Vic Peterson, CIO, Stinson Leonard Street LLP
I work in an environment that is notoriously resistant to technology change: a large law firm. But, law firms are not unique. Overt user resistance is a common challenge at professional service firms, a category that includes organizations that employ doctors, professors, accountants, financial advisors, architects, and even technology consultants.
Why Are Professionals Reluctant to Adopt Technology in the Workplace?
Professionals stake their careers on their reputations. Change in the work environment can mean a loss of control, damage to performance, and loss of reputation. Sometimes user skepticism can be extreme. An acquaintance who is a technology executive at a prestigious teaching hospital told me that the implementation of thousands of iPads was held up by one surgeon with significant institutional clout because he did not like the resolution of the X-ray images on the iPad. Fair enough. In that scenario, an image resolution could mean life or death. What about the phlebotomist who simply has a checklist to follow or the nurse who is accessing a patient history database that includes mostly text updates? I personally witnessed a professor at a significant business school denigrate the use of PowerPoint by her colleagues. She then proceeded to use an old-fashioned overhead projector with prepared film slides. We all experience these moments, but still, there is a science to the management of such circumstances.
User Acceptance Curve
I favor the user acceptance model that says there are different types of users that can be plotted on a bell curve. Below is an example into which I have inserted the range where I believe most of my professional users reside. Between the red bars are my lawyers.

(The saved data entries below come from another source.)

(* ===== verification/SchedulerBindings.v ===== *)
(** * The messages of the scheduler (scheduler-bindings/src/lib.rs)

    Agave and an external scheduler exchange fixed-size messages through queues in
    shared memory, and batches and responses through regions of a shared allocator.
    This file has every [repr(C)] struct of the crate with its layout, and its flags
    and codes; the last part has the layout of the handshake's messages. *)

From Stdlib Require Import ZArith Lia Strings.Byte Strings.String.
From stdpp Require Import base list numbers.
From S2P Require Import Prelude RustStr Layout HandshakeShared.
Local Open Scope Z_scope.

(** [env!("CARGO_PKG_VERSION_MAJOR").parse().expect(..)]. *)
Definition version {E} (cargo_pkg_version_major : str) : Outcome E Z :=
  match parse_u64 cargo_pkg_version_major with
  | Some version => Ok version
  | None => Panic
  end.

(** ** Structs *)

(** A byte array. *)
Definition bytes_to_val (bs : list byte) : Val := VSeq (map (fun b => VInt (Z_of_byte b)) bs).
Definition bytes_of_val (v : Val) : option (list byte) :=
  match v with
  | VSeq vs => mapM (fun v => match v with VInt z => Some (byte_of_Z z) | VSeq _ => None end) vs
  | VInt _ => None
  end.

Lemma bytes_of_to_val bs : bytes_of_val (bytes_to_val bs) = Some bs.
Proof.
  simpl. induction bs as [|b bs IH]; simpl; [done|]. rewrite byte_of_Z_of_byte. simpl. by rewrite IH.
Qed.

Record SharableTransactionRegion := {
  str_offset : Z;
  str_length : Z
}.

#[global] Instance SharableTransactionRegion_CType : CType SharableTransactionRegion := {
  ctype := TStruct [TInt USIZE; TInt U32];
  to_val self := VSeq [VInt (str_offset self); VInt (str_length self)];
  of_val v :=
    match v with
    | VSeq [VInt z0; VInt z1] =>
        Some {| str_offset := z0; str_length := z1 |}
    | _ => None
    end
}.

#[global] Instance SharableTransactionRegion_CTypeSpec : CTypeSpec SharableTransactionRegion.
Proof. by constructor; intros []. Qed.

Record SharablePubkeys := {
  spk_offset : Z;
  spk_num_pubkeys : Z
}.

#[global] Instance SharablePubkeys_CType : CType SharablePubkeys := {
  ctype := TStruct [TInt USIZE; TInt U32];
  to_val self := VSeq [VInt (spk_offset self); VInt (spk_num_pubkeys self)];
  of_val v :=
    match v with
    | VSeq [VInt z0; VInt z1] =>
        Some {| spk_offset := z0; spk_num_pubkeys := z1 |}
    | _ => None
    end
}.

#[global] Instance SharablePubkeys_CTypeSpec : CTypeSpec SharablePubkeys.
Proof. by constructor; intros []. Qed.

Record SharableTransactionBatchRegion := {
  sbr_num_transactions : Z;
  sbr_transactions_offset : Z
}.

#[global] Instance SharableTransactionBatchRegion_CType : CType SharableTransactionBatchRegion := {
  ctype := TStruct [TInt U8; TInt USIZE];
  to_val self := VSeq [VInt (sbr_num_transactions self); VInt (sbr_transactions_offset self)];
  of_val v :=
    match v with
    | VSeq [VInt z0; VInt z1] =>
        Some {| sbr_num_transactions := z0; sbr_transactions_offset := z1 |}
    | _ => None
    end
}.

#[global] Instance SharableTransactionBatchRegion_CTypeSpec : CTypeSpec SharableTransactionBatchRegion.
Proof. by constructor; intros []. Qed.

Record ExecutionResponseRegion := {
  err_num_transaction_responses : Z;
  err_transaction_responses_offset : Z
}.

#[global] Instance ExecutionResponseRegion_CType : CType ExecutionResponseRegion := {
  ctype := TStruct [TInt U8; TInt USIZE];
  to_val self := VSeq [VInt (err_num_transaction_responses self);
                       VInt (err_transaction_responses_offset self)];
  of_val v :=
    match v with
    | VSeq [VInt z0; VInt z1] =>
        Some {| err_num_transaction_responses := z0; err_transaction_responses_offset := z1 |}
    | _ => None
    end
}.

#[global] Instance ExecutionResponseRegion_CTypeSpec : CTypeSpec ExecutionResponseRegion.
Proof. by constructor; intros []. Qed.

Record CheckResponseRegion := {
  crr_num_transaction_responses : Z;
  crr_transaction_responses_offset : Z
}.

#[global] Instance CheckResponseRegion_CType : CType CheckResponseRegion := {
  ctype := TStruct [TInt U8; TInt USIZE];
  to_val self := VSeq [VInt (crr_num_transaction_responses self);
                       VInt (crr_transaction_responses_offset self)];
  of_val v :=
    match v with
    | VSeq [VInt z0; VInt z1] =>
        Some {| crr_num_transaction_responses := z0; crr_transaction_responses_offset := z1 |}
    | _ => None
    end
}.

#[global] Instance CheckResponseRegion_CTypeSpec : CTypeSpec CheckResponseRegion.
Proof. by constructor; intros []. Qed.

(** Structs of the structs above. *)
Ltac destruct_fields :=
  repeat match goal with
  | x : SharableTransactionRegion |- _ => destruct x
  | x : SharablePubkeys |- _ => destruct x
  | x : SharableTransactionBatchRegion |- _ => destruct x
  | x : ExecutionResponseRegion |- _ => destruct x
  | x : CheckResponseRegion |- _ => destruct x
  end.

Lawyers are creatures of habit. Their entire profession is based on legal precedent, which means they look to the past for validation. Therefore, I concentrated on “moving” the middle of the bell curve by linking the new experience to something familiar. For example, I analogized the experience of logging into one’s personal 401K account by logging into an extranet. Once the attorneys understood our extranet platform was not terribly complex and resembled something they did in their personal lives, their resistance went down. Ultimately, I ended up with a group leader extolling the extranet in a group meeting. For her, the positive experience with the tool had helped solidify a relationship with a client by facilitating sensitive document exchange—music to my ears.
Professionals Are People, Too
Even though they spend a fair amount of their time dealing with complex or abstract issues, highly educated professionals tend to make generalizations about technology that may seem unfair. They are impatient and likely to snap when resolution does not come quickly. Respect the reasons they chose this line of work. For many corporate lawyers, they went to law school because they yearned for a cognitive profession but did not want to be engineers or teachers. Honor the fact that not everyone is built to follow workflows and Gantt charts.
Deliver a Holistically Designed, High- Quality Experience
Think end-to-end. Professionals tend to deeply appreciate a user experience that has been thoroughly contemplated. This does not mean that you have to design a ridiculously intricate system that mitigates every negative possibility. In fact, it can mean quite the opposite. This is more about determining what the most important aspects of the user experience are and delivering those to their most effective level. This approach will, in fact, save money over the “scorched earth” product that squashes out every possible negative consequence.
How to Handle Laggards
You will not convince the most intransigent, the “laggards.” Some will even have a perverse desire to battle you no matter what you do. Do not waste time pandering. However, to do this you have to have strong personal/institutional credibility and unflinching backing from upper management. Your word has to be completely reliable, battle-tested over time, and delivered in a way that is not off-putting. Do not be afraid to sound the alarm for dire consequences if needed, such as that the lagging user population is in danger of becoming obsolete if it cannot change. But, use this tactic sparingly. Tie new technology to positive, demonstrable economic changes for users. For example, we are contemplating rolling out an electronic document signing tool much like the ones used in mortgage closings. One of the strongest selling points is that such a tool can shorten the time for client on-boarding paperwork to be complete. We expect a reduction in client on-boarding from several days to a few hours. Ultimately, this accelerates cash flow to the firm and may result in healthier bonuses for partners—a very good outcome.
Summary
These observations are based on the culture of the professional firms to which I have belonged. That is not a huge sampling, but it seems reasonable from anecdotal evidence of my peers in adjacent industries that most professional organizations are similar. Partnerships or talent-based alliances are prone to defection (easy talent departure), and you can scare off the people who drive revenue. On the other hand, law firms and other kinds of service firms mired in old ways will find themselves ripe for replacement, if they do not modernize. Let the happy middle make that realization, and change will speak for itself.